Colfax, Iowa, was in danger of becoming a food desert when the owner of the sole grocery store, Shugar’s, decided to retire.
But Jim Shugar, the store's owner, began talking to Fareway and late last year, with the help of local officials and a sizable state grant, the chain grocer became the new owner of the former mom-and-pop establishment, said City Administrator Wade Wagoner. After spending several weeks refurbishing the store, Fareway held a grand opening event on March 17.
In addition to providing a lifeline for the community, the store is the first location in a new small-format pilot program for Fareway that could extend to other Iowa towns, according to Wagoner. At 8,000 square feet, the Colfax location is about one-third the average Fareway store size and features an assortment of groceries and fresh goods. The grocer operates 124 supermarkets across Iowa, Illinois, Minnesota, Missouri, Nebraska and South Dakota.
Fareway did not return requests for an interview about the new location and the pilot program.

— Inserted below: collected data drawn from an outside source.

Lemma EncodeRune4 r :
  65536 <= r <= 1114111 ->
  utf8.EncodeRune r =
  String (chr (240 + r / 262144))
    (String (chr (128 + (r / 4096) mod 64))
       (String (chr (128 + (r / 64) mod 64)) (String (chr (128 + r mod 64)) EmptyString))).
Proof.
  intros Hr. unfold utf8.EncodeRune. cbv zeta.
  assert (between 0 r 127 = false) as -> by (unfold between; lia).
  assert (between 0 r 2047 = false) as -> by (unfold between; lia).
  assert ((r <? 0) || (utf8.MaxRune <? r) || between 55296 r 57343 = false) as ->
    by (unfold between, utf8.MaxRune; lia).
  assert ((r <=? 65535) = false) as -> by lia.
  rewrite !continuation_byte, (Z.shiftr_div_pow2 r 6), (Z.shiftr_div_pow2 r 12),
    (Z.shiftr_div_pow2 r 18) by lia.
  change (2 ^ 6) with 64. change (2 ^ 12) with 4096. change (2 ^ 18) with 262144.
  change (Z.lor 240 (r / 262144)) with (Z.lor (15 * 2 ^ 4) (r / 262144)).
  rewrite (lor_add 15 (r / 262144) 4); [reflexivity|lia|].
  change (2 ^ 4) with 16. Z.to_euclidean_division_equations. lia.
Qed.

(** The runes [DecodeRuneInString] computes, by arithmetic. *)
Lemma decoded2 s0 s1 :
  Z.lor (Z.shiftl (Z.land s0 31) 6) (Z.land s1 63) = s0 mod 32 * 64 + s1 mod 64.
Proof.
  change 31 with (2 ^ 5 - 1). change 63 with (2 ^ 6 - 1).
  rewrite !land_low, Z.shiftl_mul_pow2 by lia.
  rewrite lor_add by (try lia; apply Z.mod_pos_bound; lia). reflexivity.
Qed.

Lemma decoded3 s0 s1 s2 :
  Z.lor (Z.lor (Z.shiftl (Z.land s0 15) 12) (Z.shiftl (Z.land s1 63) 6)) (Z.land s2 63)
  = s0 mod 16 * 4096 + s1 mod 64 * 64 + s2 mod 64.
Proof.
  change 15 with (2 ^ 4 - 1). change 63 with (2 ^ 6 - 1).
  rewrite !land_low, !Z.shiftl_mul_pow2 by lia.
  pose proof (Z.mod_pos_bound s1 (2 ^ 6)). pose proof (Z.mod_pos_bound s2 (2 ^ 6)).
  rewrite (lor_add (s0 mod 2 ^ 4) (s1 mod 2 ^ 6 * 2 ^ 6) 12) by lia.
  replace (s0 mod 2 ^ 4 * 2 ^ 12 + s1 mod 2 ^ 6 * 2 ^ 6)
    with ((s0 mod 2 ^ 4 * 2 ^ 6 + s1 mod 2 ^ 6) * 2 ^ 6) by lia.
  rewrite lor_add by lia. change (2 ^ 4) with 16. change (2 ^ 6) with 64. lia.
Qed.

Lemma decoded4 s0 s1 s2 s3 :
  Z.lor (Z.lor (Z.lor (Z.shiftl (Z.land s0 7) 18) (Z.shiftl (Z.land s1 63) 12))
           (Z.shiftl (Z.land s2 63) 6)) (Z.land s3 63)
  = s0 mod 8 * 262144 + s1 mod 64 * 4096 + s2 mod 64 * 64 + s3 mod 64.
Proof.
  change 7 with (2 ^ 3 - 1). change 63 with (2 ^ 6 - 1).
  rewrite !land_low, !Z.shiftl_mul_pow2 by lia.
  pose proof (Z.mod_pos_bound s1 (2 ^ 6)). pose proof (Z.mod_pos_bound s2 (2 ^ 6)).
  pose proof (Z.mod_pos_bound s3 (2 ^ 6)).
  rewrite (lor_add (s0 mod 2 ^ 3) (s1 mod 2 ^ 6 * 2 ^ 12) 18) by lia.
  replace (s0 mod 2 ^ 3 * 2 ^ 18 + s1 mod 2 ^ 6 * 2 ^ 12)
    with ((s0 mod 2 ^ 3 * 2 ^ 6 + s1 mod 2 ^ 6) * 2 ^ 12) by lia.
  rewrite (lor_add _ (s2 mod 2 ^ 6 * 2 ^ 6) 12) by lia.
  replace ((s0 mod 2 ^ 3 * 2 ^ 6 + s1 mod 2 ^ 6) * 2 ^ 12 + s2 mod 2 ^ 6 * 2 ^ 6)
    with (((s0 mod 2 ^ 3 * 2 ^ 6 + s1 mod 2 ^ 6) * 2 ^ 6 + s2 mod 2 ^ 6) * 2 ^ 6) by lia.
  rewrite lor_add by lia. change (2 ^ 3) with 8. change (2 ^ 6) with 64. lia.
Qed.

Ltac same_byte c :=
  rewrite <- (chr_byte c) at 2; f_equal; Z.to_euclidean_division_equations; lia.

(** The encoding of the rune decoded from a well-formed sequence is the
    sequence. *)
Lemma encode_decoded2 c0 c1 :
  194 <= byte c0 <= 223 -> 128 <= byte c1 <= 191 ->
  utf8.EncodeRune (Z.lor (Z.shiftl (Z.land (byte c0) 31) 6) (Z.land (byte c1) 63))
  = String c0 (String c1 EmptyString).
Proof.
  intros H0 H1. rewrite decoded2.
  rewrite EncodeRune2 by (Z.to_euclidean_division_equations; lia).
  f_equal; [same_byte c0|]. f_equal. same_byte c1.
Qed.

The pilot comes at a time when independent grocers are struggling to stay afloat, and as competing chains build out their own small-format grocery stores in rural areas. Dollar General, which operates stores in 29 Iowa communities, is rapidly building new locations and adding fresh produce, frozen foods and other grocery staples to stores. Hy-Vee, a close competitor to Fareway, is opening Dollar Fresh stores in small towns across the Midwest.
Inside the store
After acquiring the location in December, Fareway embarked on a $2.2 million renovation of the space, Wagoner said. The store holds a full-service meat counter, fresh produce, a few grocery aisles and "low, competitive prices," according to an announcement from the City of Colfax announcing the grand opening.
“Somehow it feels bigger even though the footprint is the same,” Wagoner said.
That’s partly due to Fareway's reconfiguration that turned what was formerly inventory space into the full-service butcher counter, Wagoner said. Additionally, Fareway has the same number of aisles as the former store, but made the shelves deeper and the aisles “feel wider,” Wagoner said.
There are fewer brand varieties for certain items, but Wagoner said the store stocks all of the essentials: “I've already had several people in town say that, ‘I won't have to leave town to buy any of my groceries.’”
Local enticements helped secure the store location for a community that wanted to continue having a full-service grocery option. In addition to a commitment of up to $300,000 over 10 years, the city also received a $100,000 grant from the state for the store. “[The state] realized that this was a pilot program, and that if things went well here, that this could be a model to bring grocery stores to other small-town Iowa communities,” Wagoner said.
Responding to the competition and food insecurity
If Fareway hadn’t arrived, residents would have had to drive 13 to 15 miles to get to the closest Fareway and Hy-Vee stores, Wagoner said.
“It keeps us from being a food desert,” he said.
Wagoner said he sees the store as an anchor for the downtown area that will drive economic growth: “We hope that some of our storefronts will either improve or the ones that are vacant will get full as a result of Fareway’s investment, because they likely will bring a few more people to our downtown.”
In Iowa, one in 10 people and one in seven children face food insecurity, according to Feeding America, which operates five food banks in the state. Food Bank of Iowa CEO Michelle Book has said food insecurity doubled in the state due to the pandemic.
“It’s a fallacy to think that absolutely everybody has access to cheap, reliable transportation. Not everybody does,” Wagoner said. “When you plop this Fareway down in the middle of our town, almost everybody can access it.
The store also presents what could become a competitive response to the likes of Walmart, Dollar General and Hy-Vee. Hy-Vee has rolled out alternative formats in recent years, including its Dollar Fresh stores, which combine grocery with elements of a dollar store and target rural areas. Dollar Fresh debuted in late 2018. CEO Randy Edeker recently said the company plans to open 14 of these discount locations this year, more than doubling its footprint.
Edeker told Grocery Dive in 2019 that the grocer has had to adjust pricing at its stores in small, rural towns. "You also have to look at the demographics of the area you're in," Edeker said. "There are parts of Iowa and northern Missouri that are just not in economically great shape."
Walmart, meanwhile, operates 60 Iowa stores and tends to draw shoppers from a wider radius than conventional supermarkets. By placing low-cost grocery stores in small towns, Fareway could win over shoppers who want to save on driving time. Dollar General, which operates stores in Iowa towns like Monona and Muscatine, is adding fresh produce to 700 more locations this year and plans to open 1,050 additional stores.
The Colfax store isn't Fareway's first alternative format. In 2016, it opened a standalone meat market in Omaha, Nebraska, featuring fresh meats as well as artisan cheese, wine and beer, and now operates several Midwestern locations.
While the future of Fareway's small-store pilot remains uncertain, in Colfax, residents are confident the store will be a useful service for decades to come.
“Fareway has never closed a grocery store in a community where they've opened one up,” Wagoner said.